We looked at 5 different features to extract. Zero crossing rate is pretty easy to calculate and seemed more useful than I imagined in certain contexts. We also looked at the spectral moments: centroid, bandwidth/spread, skewness, and kurtosis. We did some Matlab tutorials using some custom toolboxes that extracted these features. The labs are on the wiki.

Prof. Fiebrink talked about Weka and her program based on Weka, the Wekinator. She explained some supervised learning algorithms, specifically k-NN (k nearest neighbor). The Wekinator looks to be a very useful tool, that may prove crucial to my dissertation project.

Day 1 has made me confident that I will find the tools I need for my dissertation project, and that I will be able to understand them enough to use them.

posted Monday, 27 June 2011, 10 PM PDT

Day 2

The Day 2 lectures were by Stephen Pope and Leigh Smith. Most of today’s code examples were in C/C++, and the general topic was a more in depth look at feature extraction. We started with a demo of MusicEngine, which is a similarity filter that uses content derived metadata. My big take away from the demo was that the selection and weighting of feature vectors is one of the most significant factors that determines the effectiveness of a program. Knowing what perceived qualities you want to sort, and the feature vectors that best discriminate those perceived qualities is crucial. I think developing an idea of those correlations is one of the keys to being good at MIR.

In the later lecture Leigh Smith talked about onset detection and beat mapping. It was an excellent presentation but pretty complicated. Lots of Day 2 lecture slides on the wiki.

Much of the lab time was spent installing libraries that are used in the C/C++ code. Going through that process a number of times was good for me. I am much more confident with it now. I got the examples to work, and I think some tweaking of those examples will end up being part of my final project this week.

Day 3

The Day 3 lectures were by Stephen Pope and Steve Tjoa. In the morning Pope talked about 2nd stage processing. Once we have a huge set of feature data we need to prune it and/or smooth it. The bottom line is determining what features give us information gain.

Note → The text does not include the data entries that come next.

(** * witsGWAS quickstart pipeline: configuration scaffold

    A shallow embedding of the three Python files of the quickstart
    pipeline template:

    - [pipeline_quickstart_stages_config.py]  (module [StagesConfig]),
    - [version1/pipeline_quickstart_config.py] (module [Config]),
    - [version1/pipeline_quickstart.py]        (module [Quickstart]).

    Python dictionaries are finite maps with string keys, Python values
    are a small tagged union, and the start-up script is a program in a
    trace-and-exception monad whose events are the calls it makes to its
    collaborators (printing, directory and file creation). *)

From Stdlib Require Import ZArith Lia Ascii String DecimalString.
From Stdlib Require DecimalNat.
From stdpp Require Import gmap strings list fin_maps.

Open Scope string_scope.
Open Scope list_scope.

(** ** Python values *)

(** The values that occur in the configuration dictionaries. *)
#[local] Unset Elimination Schemes.
Inductive pyval : Type :=
  | PyNone
  | PyBool (b : bool)
  | PyInt (z : Z)
  | PyStr (s : string)
  | PyList (l : list pyval).
#[local] Set Elimination Schemes.

(** A dictionary with string keys. *)
Abbreviation pydict := (gmap string pyval).

(** ** [os.path.join] (posixpath) *)

Module OsPath.

Definition startswith_slash (s : string) : bool :=
  match s with
  | String "/"%char _ => true
  | _ => false
  end.

Fixpoint endswith_slash (s : string) : bool :=
  match s with
  | EmptyString => false
  | String c EmptyString => if decide (c = "/"%char) then true else false
  | String _ rest => endswith_slash rest
  end.

(** One turn of the loop of [posixpath.join]:
<<
    if b.startswith('/'):                  path = b
    elif path == '' or path.endswith('/'): path += b
    else:                                  path += '/' + b
>> *)
Definition join_step (path b : string) : string :=
  if startswith_slash b then b
  else if decide (path = "") then path +:+ b
  else if endswith_slash path then path +:+ b
  else path +:+ "/" +:+ b.

(** [os.path.join(a, *p)]. *)
Definition join (a : string) (p : list string) : string :=
  fold_left join_step p a.

End OsPath.

(** ** [pipeline_quickstart_stages_config.py] *)

Module StagesConfig.

Definition stageDefaults : pydict :=
  <["distributed" := PyBool true]>
 (<["queue" := PyStr "WitsLong"]>
 (<["walltime" := PyStr "6:00:00"]>
 (<["memInGB" := PyInt 16]>
 (<["name" := PyNone]>
 (<["modules" := PyList [PyStr "gwaspipe"]]> ∅))))).

Definition stages : gmap string pydict :=
  <["task1" := <["command" := PyStr ""]> ∅]>
 (<["task2" := <["command" := PyStr ""]> ∅]>
 (<["task3" := <["command" := PyStr ""]> ∅]> ∅)).

(** Modelled from the spec: the option lookup of the orchestration
    framework, which is not part of these files.  A per-stage value
    overrides the default (section 4.3: per-stage values "override (do
    not merge with) global defaults"; the comment above [stageDefaults]
    in the source: the defaults "are applied to each stage" and "can be
    overridden by options defined for individual stages"). *)
Definition stageOption (entry : pydict) (opt : string) : option pyval :=
  match entry !! opt with
  | Some v => Some v
  | None => stageDefaults !! opt
  end.

End StagesConfig.

(** ** [version1/pipeline_quickstart_config.py] *)

Module Config.

Definition working_files : pydict := ∅.

Definition preselected_cutoff : pydict := ∅.

(** [CURRENT_PROJECT_DIR] is the value of [SC.CURRENT_PROJECT_DIR] at the
    time the configuration module is loaded; [WitsgwasScripts] is not
    part of these files, so it is a parameter here. *)
Definition pipeline (CURRENT_PROJECT_DIR : string) : pydict :=
  <["logDir" := PyStr (OsPath.join CURRENT_PROJECT_DIR ["log_quickstart"])]>
 (<["logFile" := PyStr "pipeline_quickstart.log"]>
 (<["style" := PyStr "print"]>
 (<["procs" := PyInt 30]>
 (<["verbose" := PyInt 1]>
 (<["end" := PyList [PyStr "quickstart_end_task"]]>
 (<["force" := PyList []]>
 (<["rebuild" := PyStr "fromstart"]>
 (<["restrict_samples" := PyBool false]>
 (<["allowed_samples" := PyList []]> ∅))))))))).

End Config.

(** ** [version1/pipeline_quickstart.py] *)

Module Quickstart.

(** *** Collaborators *)

(** The exceptions the start-up code can raise. *)
Inductive exn : Type :=
  | KeyError (key : string)      (* [d[key]] with [key] absent *)
  | AttributeError               (* [os.path.join] on a non-string *)
  | ValueError.                  (* [strftime] on a year before 1900 *)

(** The calls the script makes to the outside, in order. *)
Inductive event : Type :=
  | Ev_print (fmt : string) (args : list pyval)  (* [print fmt % args] *)
  | Ev_create_dir (path : string)                 (* [FM.create_dir] *)
  | Ev_chdir (path : string)                     (* [os.chdir] *)
  | Ev_getcwd                                    (* [os.getcwd] *)
  | Ev_create_emptyfile (path : string).          (* [FM.create_emptyfile] *)

(** A computation appends to the trace and returns or raises. *)
Definition M (A : Type) : Type := list event → list event * (exn + A).

Definition ret {A} (a : A) : M A := λ tr, (tr, inr a).

Definition raise {A} (x : exn) : M A := λ tr, (tr, inl x).

Definition bind {A B} (m : M A) (k : A → M B) : M B :=
  λ tr, match m tr with
        | (tr', inr a) => k a tr'
        | (tr', inl x) => (tr', inl x)
        end.

Definition emit (ev : event) : M unit := λ tr, (tr ++ [ev], inr tt).

#[export] Instance M_ret : MRet M := @ret.
#[export] Instance M_bind : MBind M := λ A B k m, bind m k.

(** [d[key]]. *)
Definition getitem (d : pydict) (key : string) : M pyval :=
  match d !! key with
  | Some v => ret v
  | None => raise (KeyError key)
  end.

(** An argument of [os.path.join]: the loop calls [b.startswith], which
    only strings have. *)
Definition path_arg (v : pyval) : M string :=
  match v with
  | PyStr s => ret s
  | _ => raise AttributeError
  end.

(** *** [datetime] and [strftime('%Y-%m-%d_%H-%M-%S')] *)

Record datetime : Type := {
  year : nat; month : nat; day : nat;
  hour : nat; minute : nat; second : nat
}.

Definition decimal (n : nat) : string :=
  NilZero.string_of_uint (Nat.to_uint n).

Fixpoint zeros (k : nat) : string :=
  match k with
  | O => ""
  | S k' => "0" +:+ zeros k'
  end.

(** A decimal field padded with zeros to [w] characters. *)
Definition zfill (w : nat) (n : nat) : string :=
  zeros (w - String.length (decimal n)) +:+ decimal n.

Definition strftime (d : datetime) : M string :=
  if (year d <? 1900)%nat then raise ValueError
  else ret (zfill 4 (year d) +:+ "-" +:+ zfill 2 (month d) +:+ "-" +:+
            zfill 2 (day d) +:+ "_" +:+ zfill 2 (hour d) +:+ "-" +:+
            zfill 2 (minute d) +:+ "-" +:+ zfill 2 (second d)).

(** *** What the script reads *)

Record env : Type := {
  working_files : pydict;           (* [pipeline_options.working_files] *)
  pipeline : pydict;                (* [pipeline_options.pipeline] *)
  witsGWAS_PROJECTS_DIR : string;   (* [SC.witsGWAS_PROJECTS_DIR] *)
  banner : string;                  (* [f.renderText('witsGWAS')] *)
  now : datetime;                   (* [datetime.datetime.now()] *)
  getcwd : string                   (* [os.getcwd()] after the [chdir] *)
}.

Definition witsGWAS_SCRIPTS_ROOT_DIR : string := "absolute/path/to/witsGWAS/".

(** [SC.CURRENT_PROJECT_DIR], lines 88-89. *)
Definition CURRENT_PROJECT_DIR (e : env) : M string :=
  v ← getitem (working_files e) "projectname";
  projectname ← path_arg v;
  stamp ← strftime (now e);
  ret (OsPath.join (witsGWAS_PROJECTS_DIR e) [projectname]
         +:+ "-pipeline_quickstart-" +:+ stamp +:+ "/").

(** [pipeline_quickstart_plots], line 111. *)
Definition pipeline_quickstart_plots (current_project_dir : string) : string :=
  OsPath.join witsGWAS_SCRIPTS_ROOT_DIR
    [current_project_dir; "pipeline_quickstart_plots"] +:+ "/".

(** The module body, top to bottom. *)
Definition script (e : env) : M unit :=
  logDir ← getitem (pipeline e) "logDir";
  emit (Ev_print (banner e) []);;
  emit (Ev_print "(C) 2015 Lerato E. Magosi, Scott Hazelhurst" []);;
  emit (Ev_print "http://magosil86.github.io/witsGWAS/" []);;
  emit (Ev_print "witsGWAS v0.1.0 is licensed under the MIT license. See LICENSE.txt" []);;
  emit (Ev_print "----------------------------------------------------------------" []);;
  dir ← CURRENT_PROJECT_DIR e;
  emit (Ev_print "Current project directory %s" [PyStr dir]);;
  emit (Ev_create_dir dir);;
  emit (Ev_chdir dir);;
  emit Ev_getcwd;;
  emit (Ev_print "Current working directory %s" [PyStr (getcwd e)]);;
  emit (Ev_create_dir (pipeline_quickstart_plots dir));;
  name ← getitem (working_files e) "projectname";
  emit (Ev_print "Starting project %s" [name]);;
  emit (Ev_print "" []);;
  emit (Ev_print "Intermediate files and output will be stored in %s" [PyStr dir]);;
  emit (Ev_print "Log dir is %s" [logDir]);;
  author ← getitem (working_files e) "projectauthor";
  emit (Ev_print "Project author is %s" [author]);;
  emit (Ev_print "" []);;
  emit (Ev_create_emptyfile "pipeline_quickstart.Start").

Definition run (e : env) : list event * (exn + unit) := script e [].

(** The directories and the files a trace creates. *)
Definition created_dirs (tr : list event) : list string :=
  omap (λ ev, match ev with Ev_create_dir p => Some p | _ => None end) tr.

Definition created_files (tr : list event) : list string :=
  omap (λ ev, match ev with Ev_create_emptyfile p => Some p | _ => None end) tr.

(** The configuration as shipped. *)
Definition shipped (sc_current_project_dir projects_dir banner_text : string)
    (t : datetime) (cwd : string) : env :=
  {| working_files := Config.working_files;
     pipeline := Config.pipeline sc_current_project_dir;
     witsGWAS_PROJECTS_DIR := projects_dir;
     banner := banner_text;
     now := t;
     getcwd := cwd |}.

End Quickstart.

(** ** The stage-graph executor of the specification

    None of the three files schedules anything: the executor is the design
    of specification sections 3 to 5.  Every definition of this module is
    written from those sections. *)

Module Design.

(** Modelled from the spec: the Stage of section 3 (no file of the
    repository declares it): a command template, declared input and
    output paths, upstream dependencies by name, a resource request, an
    execution mode and the environment modules. *)
Record Stage : Type := {
  command : string;
  inputs : list string;
  outputs : list string;
  dependencies : list string;
  distributed : bool;
  walltime : string;
  memInGB : Z;
  queue : string;
  modules : list string
}.

(** *** Stage Registry (section 4.1) *)

(** Modelled from the spec: the dependency edges of a registry, "a
    mapping from stage name to stage definition"; the scheduler's code is
    absent. *)
Definition dep (reg : gmap string Stage) (a b : string) : Prop :=
  ∃ st, reg !! a = Some st ∧ b ∈ dependencies st.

In the later lecture Tjoa explained Non-negative Matrix Factorization, which is used for source separation in polyphonic audio files. He explained the math to us, and we ran the code in Matlab, and it still seems like magic. In the simpler examples the amount of source separation is really astounding. Check out his slides from Day 3 on the wiki.

NB- John Chowning was hanging out at CCRMA today. We spoke briefly. He remembered me from his visit to LSU, and we had a fun conversation about subwoofers. What a nice man.

Updated Wednesday 29 June 2011, 10 PM PDT

Days 4 & 5

As the week went on, we moved to some higher level concepts. Day 4’s lecturer was George Tzanetakis. He started the day talking about hearing and pitch perception, and symbolic musical representations (like notation, MIDI, etc). Most of the technical aspects of his lecture dealt with pitch detection, and the idea of mapping chroma (pitch class) as opposed to actual pitch. In the afternoon we looked at Marsyas, which is a powerful and flexible (and fairly complex) MIR toolset that George wrote.

The Day 5 lecture was by Douglas Eck, from Google Research. He talked about music recommendation methods, based on various models of both human and machine generated data. He made a great arguement for the inclusion of content generated data in the recommender algorithms. In the lab we did some comparisons of various ways of looking at and making recommendations from the CAL500 dataset.

We closed the day with a nice tour of CCRMA. It is quite a facility. There is a 3D listening room with ambisonic capabilities. We listened to some music by Fernando Lopez-Lezcano that was made for that space and took great advantage of the speakers above and below the listening position. We also got a bit of a history lesson, hearing about some of the seminal work done at CCRMA, and seeing one of the late Max Matthews radio batons.

All in all, it has been a great week. I learned a lot, and feel like I have found a starting point with some of the tools for my dissertation project. If you are considering attending a CCRMA workshop (or studying at CCRMA as a degree seeking student), I highly recommend it.

Updated Friday 1 July 2011, 10:40 PM PDT